My take on this story is that we have almost no evidence that explains a gradual, “evolutionary” progress up to the time of the Cambrian explosion and that what little evidence we do have, apparently, consists of little other than those fossilized traces or tracks. These were attributed, putatively, to multicellular organisms by Darwin himself. But with the discovery of this new thing they are, again, speculating about what it means, only this time it means that it is very possible that those early traces were made by a unicellular organism like G. sphaerica. So—the Cambrian explosion is even more mysterious and amazing than before! [LA replies: Meaning that instead of the Cambrian explosion starting from a base of multicellular organisms, it started or could have started from a base of unicellular organisms, which makes the appearance of complex phyla within a few million years or less even harder to explain.]
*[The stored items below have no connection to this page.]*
Lemma C9_witness :
  has_value (headers Ex.incorrect_origin !! "Origin") "lolnet.org"
  ∧ has_value (headers Ex.incorrect_origin !! "Access-Control-Request-Method")
      "GET"
  ∧ response_headers
      (response (snd (_preflight_view Squirel.service Ex.incorrect_origin)))
      !! "Access-Control-Allow-Methods" = Some "GET,HEAD,PUT".
Proof.
  assert (Ho : has_value (headers Ex.incorrect_origin !! "Origin")
                 "lolnet.org")
    by (split; [reflexivity | discriminate]).
  assert (Hm : has_value
                 (headers Ex.incorrect_origin
                    !! "Access-Control-Request-Method") "GET")
    by (split; [reflexivity | discriminate]).
  split; [exact Ho|]. split; [exact Hm|].
  exact (proj1 (proj2 (proj2
    (C9_preflight_ignores_origin Squirel.service Ex.incorrect_origin
       "lolnet.org" "GET" Ho Hm)))).
Defined.

(** On the preflight of [test_incorrect_origin] the view records nothing;
    the entry about the origin comes from the validator. *)
Example incorrect_origin_view_and_validator :
  errors (snd (_preflight_view Squirel.service Ex.incorrect_origin)) = []
  ∧ errors (_cors_validator Squirel.service Ex.incorrect_origin) =
      [OriginNotAllowed "header" "lolnet.org"].
Proof. vm_compute. done. Qed.

(* ===================================================================== *)
(** ** The filter *)
(* ===================================================================== *)

Section Filter.

Variable service : Service.

(** The filter is the one step after the other. *)
Lemma cors_filter_steps (resp : Response) (request : Request) :
  response_headers (_cors_filter service resp request) =
  expose_step service (method request)
    (credentials_step service (_get_method request) (response_headers resp)).
Proof.
  unfold _cors_filter, expose_step, credentials_step.
  assert (Hb : negb (bool_decide
                       (is_Some (response_headers resp
                                   !! "Access-Control-Allow-Credentials")))
               = bool_decide
                   (response_headers resp
                      !! "Access-Control-Allow-Credentials" = None)).
  { destruct (response_headers resp !! "Access-Control-Allow-Credentials")
      as [v|].
    - rewrite bool_decide_eq_true_2 by by eexists.
      by rewrite bool_decide_eq_false_2.
    - rewrite bool_decide_eq_false_2 by (by intros [? ?]).
      by rewrite bool_decide_eq_true_2. }
  rewrite Hb.
  destruct (cors_support_credentials service (_get_method request) && _);
    destruct (Py.is_not _ _); simpl; try done;
    destruct (cors_supported_headers service); simpl; try done.
Qed.

Lemma credentials_step_lookup (method_ : string)
    (hs : gmap string string) :
  credentials_step service method_ hs !! "Access-Control-Allow-Credentials" =
  if cors_support_credentials service method_
     && bool_decide (hs !! "Access-Control-Allow-Credentials" = None)
  then Some "true"
  else hs !! "Access-Control-Allow-Credentials".
Proof.
  unfold credentials_step. destruct (_ && _); by simplify_map_eq.
Qed.

Lemma credentials_step_idem (method_ : string) (hs : gmap string string) :
  credentials_step service method_ (credentials_step service method_ hs) =
  credentials_step service method_ hs.
Proof.
  unfold credentials_step at 2 3.
  destruct (cors_support_credentials service method_) eqn:Hc; simpl.
  - case_bool_decide as Hn; simpl.
    + unfold credentials_step. rewrite Hc. simpl.
      rewrite bool_decide_eq_false_2; [done|].
      by rewrite lookup_insert_eq.
    + unfold credentials_step. rewrite Hc. simpl.
      by rewrite bool_decide_eq_false_2.
  - unfold credentials_step. by rewrite Hc.
Qed.

Lemma expose_step_lookup_credentials (verb : Py.str_obj)
    (hs : gmap string string) :
  expose_step service verb hs !! "Access-Control-Allow-Credentials" =
  hs !! "Access-Control-Allow-Credentials".
Proof. unfold expose_step. destruct (_ && _); by simplify_map_eq. Qed.

Lemma expose_step_idem (verb : Py.str_obj) (hs : gmap string string) :
  expose_step service verb (expose_step service verb hs) =
  expose_step service verb hs.
Proof.
  unfold expose_step. destruct (_ && _); [|done].
  by rewrite insert_insert_eq.
Qed.

(** The two steps write different keys, and the first only reads its
    own. *)
Lemma credentials_expose_commute (method_ : string) (verb : Py.str_obj)
    (hs : gmap string string) :
  credentials_step service method_ (expose_step service verb hs) =
  expose_step service verb (credentials_step service method_ hs).
Proof.
  unfold credentials_step.
  rewrite expose_step_lookup_credentials.
  destruct (_ && _); [|done].
  unfold expose_step. destruct (_ && _); [|done].
  by rewrite insert_insert_ne.
Qed.

(** What the filter leaves under Access-Control-Expose-Headers. *)
Lemma cors_filter_expose_headers (resp : Response) (request : Request) :
  response_headers (_cors_filter service resp request)
    !! "Access-Control-Expose-Headers" =
  if Py.is_not (method request) (Py.const "OPTIONS")
     && bool_decide (cors_supported_headers service ≠ [])
  then Some (Py.join ", " (cors_supported_headers service))
  else response_headers resp !! "Access-Control-Expose-Headers".
Proof.
  rewrite cors_filter_steps. unfold expose_step.
  destruct (_ && _); [by simplify_map_eq|].
  unfold credentials_step. destruct (_ && _); by simplify_map_eq.
Qed.

End Filter.

(** For a verb that is an interned string, [is not 'OPTIONS'] and
    [!= 'OPTIONS'] agree. *)
Lemma is_not_interned (verb : Py.str_obj) :
  Py.interned verb = true →
  Py.is_not verb (Py.const "OPTIONS") = negb (Py.eq verb (Py.const "OPTIONS")).
Proof. intros H. unfold Py.is_not, Py.is_, Py.eq. by rewrite H. Qed.

(** For a verb that is not, [is not 'OPTIONS'] holds whatever its
    characters. *)
Lemma is_not_fresh (verb : Py.str_obj) :
  Py.interned verb = false → Py.is_not verb (Py.const "OPTIONS") = true.
Proof. intros H. unfold Py.is_not, Py.is_. by rewrite H. Qed.

(** C6.  The claim: the filter sets Access-Control-Expose-Headers exactly
    when the verb of the request is not OPTIONS and the supported headers
    are not empty.  The code tests the verb with [is not], the identity of
    objects, where [_get_method] in the same file tests it with [==]: for
    the OPTIONS request above, with supported headers [X-My-Header], the
    filter sets Access-Control-Expose-Headers to "X-My-Header". *)
Theorem C6_filter_exposes_headers_on_options :
  Py.eq (method served_options) (Py.const "OPTIONS") = true
  ∧ _get_method served_options = "GET"
  ∧ response_headers
      (_cors_filter Squirel.service {| response_headers := ∅ |}
         served_options)
      !! "Access-Control-Expose-Headers" = Some "X-My-Header".
Proof. vm_compute. done. Qed.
What gets my attention here, and this is perhaps due in part to the influence of some of your writing on the subject, is that there are simply huge gaping holes where our concrete knowledge and even rigorous theories are thin to non-existent. But instead of saying this, today’s science publications always have to sound intelligent and knowing and so they manage to come up with something compelling whenever there is a gain or shift in knowledge. Which happens about once every nanosecond. I believe you speak of this as a type of arrogant insecurity and I would have to agree.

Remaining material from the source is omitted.